Falcons Owner Arthur Blank Doesn't Take Robert Kraft's Side In DeflateGate Fight

BOSTON (CBS) -- If Robert Kraft's plan is to take down commissioner Roger Goodell, he's going to need the help of his fellow owners. We already knew that Cowboys owner Jerry Jones showed no intention of stepping into that ring, and we can now add Falcons owner Arthur Blank to the list.

You may remember Blank from such hits as Defending Michael Vick and Pumping In Fake Crowd Noise, so he's a man with some experience in dealing with NFL controversies.

And when it comes to "DeflateGate," he made it very clear in an Associated Press interview that he's siding with the commish over Kraft.

"That seems to be the general feeling, that some of the frustration whether on an individual basis or organizational basis, was the failure to acknowledge," Blank said of the Patriots, who were accused by Ted Wells' investigation team of failing to cooperate.

That's a point which the Patriots dispute with great vigor, but Blank finds himself accepting of the Wells report's conclusions. Despite the Patriots' protests (some more fair than others), Blank is saying quite clearly that the Patriots have failed to acknowledge events that most certainly occurred.

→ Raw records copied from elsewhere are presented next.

(* ===== verification/Replication.v ===== *)
(** * Edge replicas of the control plane

    The whole sync protocol, end to end: the control plane's log and snapshots on one
    side, the edge's store, its snapshot file and the stream between them on the
    other.  What the edge relies on is the interface [SyncSource]; the machine of
    Section [machine] interleaves changes of the control plane with everything an edge
    can go through (bootstrap, connect, polls of its session, delivery frame by frame,
    lost connections, refetched snapshots, saves, crashes and restarts from the file),
    and is proved correct against the interface alone.  Its sessions run
    [start_session] and [poll_batch] of [SseSession], batch limit, frame limit and
    write queue included, and its edge reads frames as [EdgeStream.deliver] does,
    line limit included.  [cp_source] is the interface's
    implementation by the control plane's operations.

    The specification: whatever happened before, unless a poll overflowed, the events
    above an edge's cursor turn the edge's score table into the control plane's.
    Hence an edge that is not behind has exactly the control plane's table. *)

From stdpp Require Import base gmap strings numbers sorting list relations.
From Stdlib Require Import ZArith Lia.
From S2P Require Import Prelude Json JsText GoText JsonParse JsDate Errors Db SyncLog ScoreWriter Snapshot Policy EdgeStore SseSession EdgeStream.

Module Replication.
Import SyncLog ScoreWriter EdgeStore SseSession EdgeStream.

(** ** The interface *)

Section interface.
Context (Unmarshal : jstr → option json) (time_Parse : jstr → option Z).

(** The edge can apply the event, and does to its scores what [edge_apply] says. *)
Definition readable (e : SyncEvent) : Prop := ∀ snap, ∃ snap',
  mutateSnapshot Unmarshal time_Parse snap (se_event_type e) (stringify (se_payload e)) = Ok snap' ∧
  Scores snap' = edge_apply (Scores snap) e.

(** What a control plane in state [s] promises to an edge: a score table, a version,
    the events above a version, the snapshots it may hand out, and how it evolves. *)
Class SyncSource (C : Type) := {
  src_ok : C → Prop;
  src_step : relation C;
  src_table : C → gmap jstr EngineScore;
  src_version : C → Z;
  src_since : Z → C → list SyncEvent;
  src_snapshot : C → EdgeStore.Snapshot → Prop;

  src_step_ok s s' : src_ok s → src_step s s' → src_ok s';
  src_version_nonneg s : src_ok s → 0 ≤ src_version s;
  src_version_mono s s' : src_ok s → src_step s s' → src_version s ≤ src_version s';
  (** the log only grows *)
  src_since_grows s s' v : src_ok s → src_step s s' → v ≤ src_version s →
    src_since v s' = src_since v s ++ src_since (src_version s) s';
  (** the new events describe the change of the table *)
  src_since_table s s' : src_ok s → src_step s s' →
    replay (src_since (src_version s) s') (src_table s) = src_table s';
  src_since_none s : src_ok s → src_since (src_version s) s = [];
  (** events come in the order of their versions, without gaps *)
  src_since_next s v e l : src_ok s → src_since v s = e :: l →
    v < se_sync_version e ≤ src_version s ∧ src_since (se_sync_version e) s = l;
  src_since_readable s v : src_ok s → Forall readable (src_since v s);
  (** a snapshot is the table and the version of one state *)
  src_snapshot_exact s snap : src_ok s → src_snapshot s snap →
    Scores snap = src_table s ∧ HighWaterVersion snap = src_version s
}.

(** ** The machine *)

Section machine.
Context {C : Type} `{SyncSource C}.
Context (maxInitialBatch : nat) (maxFrameBytes cursorPersistEveryEvents : Z).

(** A connection: the frames on their way, the session at the other end, and
    whether a poll of it found more than [maxInitialBatch] events. *)
Record link := mkLink { l_wire : list out_frame; l_session : session; l_gap : bool }.

(** [n_gap] is a history variable: the store took a frame of a connection some
    poll of which overflowed, so that events may be missing below its cursor.  A
    fetched snapshot clears it; a saved snapshot keeps it.  [n_reply] is a snapshot
    response on its way. *)
Record net := mkNet {
  n_src : C;
  n_store : Store;
  n_gap : bool;
  n_file : option (EdgeStore.Snapshot * bool);
  n_reply : option EdgeStore.Snapshot;
  n_conn : option link
}.

(** More events above [pos] than a batch holds. *)
Definition overflows (pos : Z) (s : C) : bool := bool_decide (maxInitialBatch < length (src_since pos s))%nat.

(** The session the route starts for an edge at [cursor] when its backlog is not
    refused, and one poll of a session.  [enq] is what the write queue answers. *)
Definition open_session (enq : nat → inc_result) (cursor : Z) (s : C) : session :=
  start_session maxFrameBytes enq (src_since cursor s) (src_version s).

Definition poll_source (enq : nat → inc_result) (s : C) (ss : session) : session :=
  poll_batch maxFrameBytes cursorPersistEveryEvents enq (take maxInitialBatch (src_since (lastEmittedHw ss) s))
    (src_version s) ss.

(** The frames a session handed over between two of its states. *)
Definition sent (ss ss' : session) : list out_frame := drop (length (out ss)) (out ss').

Inductive nstep : net → net → Prop :=
| n_control s s' st g fl rp c : src_step s s' → nstep (mkNet s st g fl rp c) (mkNet s' st g fl rp c)
| n_bootstrap_file now s st g snap g' rp c : (* [Bootstrap] from the snapshot file, after a restart *)
    nstep (mkNet s st g (Some (snap, g')) rp c) (mkNet s (ApplySnapshot now snap st) g' (Some (snap, g')) rp None)
| n_request s st g fl rp c snap : src_snapshot s snap → (* [FetchSnapshot], answered *)
    nstep (mkNet s st g fl rp c) (mkNet s st g fl (Some snap) c)
| n_fetch now s st g fl snap c : (* [Bootstrap], or [recoverSnapshot] after 429 and 410 *)
    nstep (mkNet s st g fl (Some snap) c) (mkNet s (ApplySnapshot now snap st) false fl None None)
| n_connect enq s st g fl rp snap : (* Last-Event-ID is the store's high-water mark; a larger backlog is refused *)
    ptr st = Some snap → overflows (HighWater st) s = false →
    let ss := open_session enq (HighWater st) s in
    nstep (mkNet s st g fl rp None) (mkNet s st g fl rp (Some (mkLink (out ss) ss false)))
| n_poll enq s st g fl rp q ss cg : aborted ss = false →
    let ss' := poll_source enq s ss in
    nstep (mkNet s st g fl rp (Some (mkLink q ss cg)))
          (mkNet s st g fl rp (Some (mkLink (q ++ sent ss ss') ss' (cg || overflows (lastEmittedHw ss) s))))
| n_abort s st g fl rp q ss cg : (* shutdown, a slow client, a closed socket *)
    nstep (mkNet s st g fl rp (Some (mkLink q ss cg))) (mkNet s st g fl rp (Some (mkLink q (abort ss) cg)))
| n_shutdown s st g fl rp q1 q2 ss cg : (* the control lane goes ahead of queued data *)
    nstep (mkNet s st g fl rp (Some (mkLink (q1 ++ q2) ss cg)))
          (mkNet s st g fl rp (Some (mkLink (q1 ++ FShutdown :: q2) ss cg)))
| n_overtake s st g fl rp q1 q2 q3 ss cg :
    nstep (mkNet s st g fl rp (Some (mkLink (q1 ++ q2 ++ FShutdown :: q3) ss cg)))
          (mkNet s st g fl rp (Some (mkLink (q1 ++ FShutdown :: q2 ++ q3) ss cg)))
| n_deliver now s st g fl rp f q ss cg st' : deliver Unmarshal time_Parse now f st = (None, st') →
    nstep (mkNet s st g fl rp (Some (mkLink (f :: q) ss cg))) (mkNet s st' (g || cg) fl rp (Some (mkLink q ss cg)))
| n_end now s st g fl rp f q ss cg e st' : deliver Unmarshal time_Parse now f st = (Some e, st') →
    nstep (mkNet s st g fl rp (Some (mkLink (f :: q) ss cg))) (mkNet s st' g fl rp None)
| n_cut s st g fl rp c : nstep (mkNet s st g fl rp c) (mkNet s st g fl None None)
| n_persist s st g fl rp c snap : ptr st = Some snap →
    nstep (mkNet s st g fl rp c) (mkNet s st g (Some (SnapshotForPersist st, g)) rp c)
| n_crash s st g fl rp c : nstep (mkNet s st g fl rp c) (mkNet s NewStore false fl None None).

(** A table [tbl] at cursor [c] is a replica: what it misses leads to the truth. *)
Definition replica (s : C) (tbl : gmap jstr EngineScore) (c : Z) : Prop :=
  0 ≤ c ≤ src_version s ∧ replay (src_since c s) tbl = src_table s.

(** The frames [q] lead, in order and without a gap, from cursor [c] to [pos]. *)
Fixpoint leads (s : C) (c : Z) (q : list out_frame) (pos : Z) : Prop :=
  match q with
  | [] => c = pos
  | FEvent e :: q' =>
      readable e ∧ c < se_sync_version e ≤ src_version s ∧
      src_since c s = e :: src_since (se_sync_version e) s ∧ leads s (se_sync_version e) q' pos
  | FCursor v :: q' => c ≤ v ≤ src_version s ∧ src_since c s = src_since v s ∧ leads s v q' pos
  | FShutdown :: q' => leads s c q' pos
  end.

(** What is on its way, and what the session will send next, continue the store. *)
Definition link_inv (s : C) (c : Z) (l : link) : Prop := ∃ pos,
  pos ≤ src_version s ∧ leads s c (l_wire l) pos ∧ (aborted (l_session l) = false → pos = lastEmittedHw (l_session l)).

Record net_inv (x : net) : Prop := {
  ni_ok : src_ok (n_src x);
  ni_store : ∀ snap, n_gap x = false → ptr (n_store x) = Some snap → replica (n_src x) (Scores snap) (hw (n_store x));
  ni_file : ∀ snap, n_file x = Some (snap, false) → replica (n_src x) (Scores snap) (HighWaterVersion snap);
  ni_reply : ∀ snap, n_reply x = Some snap → replica (n_src x) (Scores snap) (HighWaterVersion snap);
  ni_link : ∀ l, n_conn x = Some l → n_gap x = false → l_gap l = false →
    is_Some (ptr (n_store x)) ∧ link_inv (n_src x) (hw (n_store x)) l
}.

A three-month investigation that cost the NFL millions of dollars couldn't even conclude that to be true.

Blank admitted that he has no direct knowledge of the specifics of the case, but he seemingly does know that they're guilty of all charges and should have succumbed to every demand of the very questionable investigative team.

Blank also knows a bunch of buzzwords about how honorable the NFL continues to be, and he let them fly in an avalanche of righteousness. (The bolding in the following quote comes from me.)

"The league feels a tremendous sense of responsibility, as do all the owners, in reinforcing the culture of the NFL, the shield and make sure the game remains as balanced and as pure and as true to its integrity and its ethics as can be done," Blank said. "When they find any organization or any individual has gotten off those tracks, it's their job to remind them of that and bring them back on the tracks and do it in a way that really reinforces what the league is about. I think in the case of New England they have done that."

Blank feels uniquely qualified to share his thoughts on such matters, after his team was fined $350,000 and stripped of a fifth-round draft pick after being found guilty of pumping crowd noise into their stadium during games over the past two seasons in an effort to disrupt opponents' communications. (It hasn't helped; the Falcons went 6-10 at home over the past two seasons.) Team president Rich McKay also was issued a whopper of a punishment, as he was suspended for a minimum of ... three months from his role on the competition committee. And the Falcons also suspended the scapegoat employee deemed to be responsible for the playing of the noise.

It's a punishment that pales in comparison to the four-game suspension of Tom Brady, the stripping of a first- and a fourth-round pick and the imposing of a $1 million fine on the Patriots.

Blank and his organization cooperated fully with that NFL investigation because they were, very clearly, caught red-handed. They had no other choice. If they had a way to get out of it, like every NFL team throughout history has ever done, they'd do their best to try to go that route.

But they didn't. They got caught, and they received a slap on the wrist. Now, Blank can paint a picture that makes it look like his team -- his team which was caught cheating, mind you -- took the moral high ground.

"It's obviously embarrassing but beyond embarrassing it doesn't represent our culture and what we're about,"Blank said at the time, despite it actually being what the Falcons' culture is about.

"Anything that affects the competitive balance and fairness on the field, we're opposed to, as a league, as a club and as an owner," he also said at the time, again despite the fact that as a club the Falcons were not actually opposed to this action.

Might Blank be on the commissioner's side in this building fight after Goodell let the Falcons off with the most gentle of disciplines for an instance of clear and obvious cheating?

Kraft is certainly going to remember. And if the Patriots owner is keeping track of owners who choose to stand in his corner, there's one spot on the list that will have to remain Blank.